The exhibtion reveals a recent interest in the horizontal rectangle as a painterly format. Turbulent but faint gestures are apparent on its surfaces; twitchy bodily traces of restless energy contained within the perimeters of straight-lined saw incisions and the edges of butted together blocks.
In the narrow upstairs gallery, Ross has added a small dividing wall to create some extra corners into which he also nestles three tilted and layered, diamond-shaped works. There are nineteen paintings in all—including two of the earlier glass sheet incorporated variety—and with this exhibition, the artist and Two Rooms have provided a free publication: a fascinating illustrated booklet (28pp) of notes on his working methods, with favourite quotes and points around various thematic preoccupations.
As you would expect with Ross, the presented butted together multi-panel works are full of nods to art history: Turner, Matisse, Malevich, Diebenkorn, Woollaston and Peebles are obvious names that come to mind. And brightly lit pastoral landscape (sky, fields, sea) too; a surprise considering that many of Ross‘s earlier paintings featured female forms in darkened domestic rooms. There are far fewer hints now of the Munchian interiority that was present earlier. The psychological is still there, and some floorplans are alluded to of living spaces, but overall more playful and linked to the light-filled nonhuman outdoors world.
One of the surprises in the booklet is this obviously inspirational quote from Wittgenstein:
Imagine a painting cut up into small, almost monochromatic bits which are then used as a jig-saw puzzle. Even when such a piece is not monochromatic it should not indicate any three-dimensional shape, but should appear as a flat colour-patch.
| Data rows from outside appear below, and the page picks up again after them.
(* ===== verification/Prelude.v ===== *)
(** * proxypen: a verification library for the proxy test toolkit

    proxypen tests HTTP/1.1, HTTP/2 and HTTP/3 through a SOCKS5 proxy or
    directly, measures latencies under concurrency ("press"), and has a
    TCP/UDP throughput benchmark with a client and a server.  This library
    models its own logic, file by file, as executable definitions and proves
    what makes each part correct.

    ** Parts and files

    Foundations.  [Prelude]: outcomes of fallible and asynchronous code
    ([Ok], [Err], a panic, a future that is never ready), machine integers,
    bytes, slices with their bounds checks, tactics and hints.  [AsyncIo]:
    byte streams as type classes with laws (AsyncRead, AsyncWrite, read,
    shutdown), big-endian integers, codec lemmas.  [Text]: UTF-8, lossy
    decoding, decimal numbers, searching and splitting.  [Net]: IP and socket
    addresses with the standard library's parser and printer.  [Float64]:
    binary64, its casts, parsing, formatting, and its order.  [Errors]:
    src/error.rs.  [Listener]: tasks as the actions they take and the way they
    end, and the loop that accepts connections.  [Os]: the operating system's sockets as the class [Os] with
    the laws [OsLaws], and a model host on which the witnesses run.

    Benchmark (src/bench/).  [Protocol] is protocol.rs: the handshake, the
    requests, responses and reports on the control connection, and the
    16-byte header of the datagrams.  [Stats] is stats.rs: what the receiver
    of a UDP test records.  [Pacer] is pacer.rs.  [UdpPlane] and [TcpPlane]
    are the data phases of client.rs and server.rs, [UdpDown] the end-to-end
    theorems of downloads; [BenchServer] is
    [handle_session] with its four test handlers, [BenchClient] is
    [run_inner] with plans, output and bandwidth parsing.  [Typing] shows that
    what they put into messages has its machine types, [BenchSession] runs
    the two against each other on one connection; [SessionSteps] is their
    control flow as a transition system, with the calls that have no timeout
    and may never return.  [BenchListener] is the rest of server.rs, the
    accept loops, and the in-process server of --serve.  [Builds] is the data
    plane in the two build profiles.

    Transports.  [SocksLib] is the SOCKS5 message library as an interface with
    an RFC 1928 implementation; [Config] is config.rs, [Handshake] the files
    of src/socks/, [Direct] direct.rs for every platform, [Socks5Udp]
    udp_socket.rs, [Transport] transport.rs, [Dns] dns.rs.

    HTTP.  [Results] is result.rs, [Tls] tls.rs with the TLS library as an
    interface, [Http1], [Http2] and [Http3] the three tests over interfaces of
    the HTTP/2, QUIC and HTTP/3 libraries.  Of http_server.rs, [HttpServer] is
    the configuration and the HTTP/1.1 handlers, [ServeHttp] the certificate,
    the three listeners and the HTTP/2 and HTTP/3 handlers, over interfaces of
    the server's side of the same libraries.  [Press] is press.rs, [Cli] is
    main.rs and lib.rs.

    A Rust function is a definition of the same name; a method is in the
    module of its type, or takes [self].  [await] and [?] are the bind of
    [outcome]; a mutated value is passed in and handed back.  Readings of the
    clock, datagrams and the results of system calls are arguments: scripts
    where a loop consumes them, records ([server_env], [client_env],
    [http_clock]) elsewhere.  A [select!] of a socket and a deadline runs on a
    script of turns: the socket is ready, or the timer looks at the clock and
    compares it with the deadline; either may come first.  A future that never
    becomes ready, or not before the timer of the [timeout] around it, is
    [Hang].  What a function prints or spawns before it ends, well or not, is
    the actions of a [task] ([Listener]): the accept loops, the HTTP server,
    the benchmark client.

    ** What the theorems show

    - Bench sessions: a client and a server on one connection both finish and
      consume each other's messages exactly ([session_agreement]); as a
      transition system a session makes progress, except where an end waits in a call
      without a timeout, and the outcomes of the client are what the server
      reported ([session_progress], [session_outcomes_agree]); two such
      deadlocks, a lost UDP hello and a TCP upload stalled in [write], are
      shown to be reached ([lost_hello_deadlocks],
      [stalled_upload_deadlocks]).  What a request keeps of the options, and
      how the deadlines of the two ends relate: [request_carries_options].
    - Bench servers: a session is served whatever other connections do
      ([bench_server_isolates]); a run with --serve tests its own server to
      the end ([serve_mode]).
    - UDP tests, in both directions ([UdpPlane], [UdpDown]): lossless, lossy,
      duplicating and reordering networks ([udp_upload_lossless],
      [udp_upload_lossy], and the same for downloads), the bandwidth bound
      ([udp_upload_paced]) and termination ([udp_upload_terminates]); TCP tests
      ([tcp_transfer_agrees]).
    - Statistics refine a summary of the whole stream of datagrams
      ([stats_refine_summary]) and the report accounts for each of them.
    - Wire formats: round trips and exact acceptance for the bench protocol
      ([messages_roundtrip]), the SOCKS5 UDP header ([socks_header_codec],
      [socks_udp_transfer]) and DNS; parsers of untrusted bytes never panic
      ([dns_decode_total], [socks_header_codec]).
    - SOCKS5: the transcript of a tunnel, of an association, and that
      credentials are sent only when asked for.  Direct mode: an interface is
      used or the call fails, the empty name apart ([interface_respected]).
    - DNS: how a resolution ends ([resolve_a_outcome]): only its wait for the
      reply is timed.
    - HTTP: each of the three tests against the test server
      ([http1_end_to_end], [http2_end_to_end], [http3_end_to_end]), what the
      test server does as a whole ([run_server_outcome]), trust in HTTPS
      ([success_trusted]), what a success of the HTTP/2 and HTTP/3 tests
      means ([http2_success], [http3_success]).
    - Arithmetic: within stated limits on bytes, datagrams and clocks no
      test of a benchmark overflows, so that the two builds agree
      ([benchmarks_overflow_free]); outside of them a peer's timestamp makes
      one panic ([hostile_timestamp]).
    - Press: start, termination, the bound on concurrency, and independence of
      the interleaving ([press_terminates], [press_outcome]); percentiles.
    - Command line: the target, transport and tests behind the results, and
      the exit code ([run_test_exit]).

    ** Bounds and fuel

    Integers have the width of the source; [profile] says whether overflow
    panics (Dev) or wraps (Release).  Instants of the clock are nanoseconds
    without bound.  [skip_name] has one turn per byte of the
    message, the exchange of [Http1] one per unread byte, the bodies of
    [Http2] and [Http3] one per frame: [dns_decode_total],
    [read_rest_not_hang], [read_body_not_hang] and [recv_body_not_hang] show
    that the fuel is never what ends a loop.  The loops of [ServeHttp] have one
    turn per request or connection ([h2_serve_loop_ends],
    [h3_serve_loop_ends], [endpoint_loop_ends]).  The UDP sender runs on a script of clock readings;
    [udp_upload_terminates] bounds the readings it needs.  Percentile indices
    are compared with their exact value up to a thousand samples, by
    computation.

    ** What is not modelled

    Third-party code appears only as interfaces: rustls, h2, quinn, h3, http,
    rcgen, the SOCKS5 messages of shadowquic, the url crate, clap, tokio's
    runtime.  Log lines are modelled where they are the only trace of an error
    (the errors of [h2_answer], [h3_answer] and [tls_connection]), not trace
    output; the Debug of a socket, and module lists, are left out.

    ** What may come next

    Exact percentiles for every sample count; the
    data connections of many sessions on one set of ports. *)
From Stdlib Require Export ZArith Lia String.
From Stdlib Require Strings.Byte.
From stdpp Require Export base tactics list list_numbers option strings gmap.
Only together with the other pieces does it become a bit of blue sky, a shadow, a high-light, transparent or opaque, etc.
Looking at Ross’s later rectangular works, you can see the connection more clearly than with the earlier (under glass) diamond-shaped ones: perpendicular and horizontal cut lines—lines that sometimes stop halfway across traversed spaces; carefully positioned smaller vertical oblongs; deliberate jumps in the upper ‘flushed’ edges from those inserted blocks; beguiling swirling feathery surfaces within delicate ‘patches’ of paint application.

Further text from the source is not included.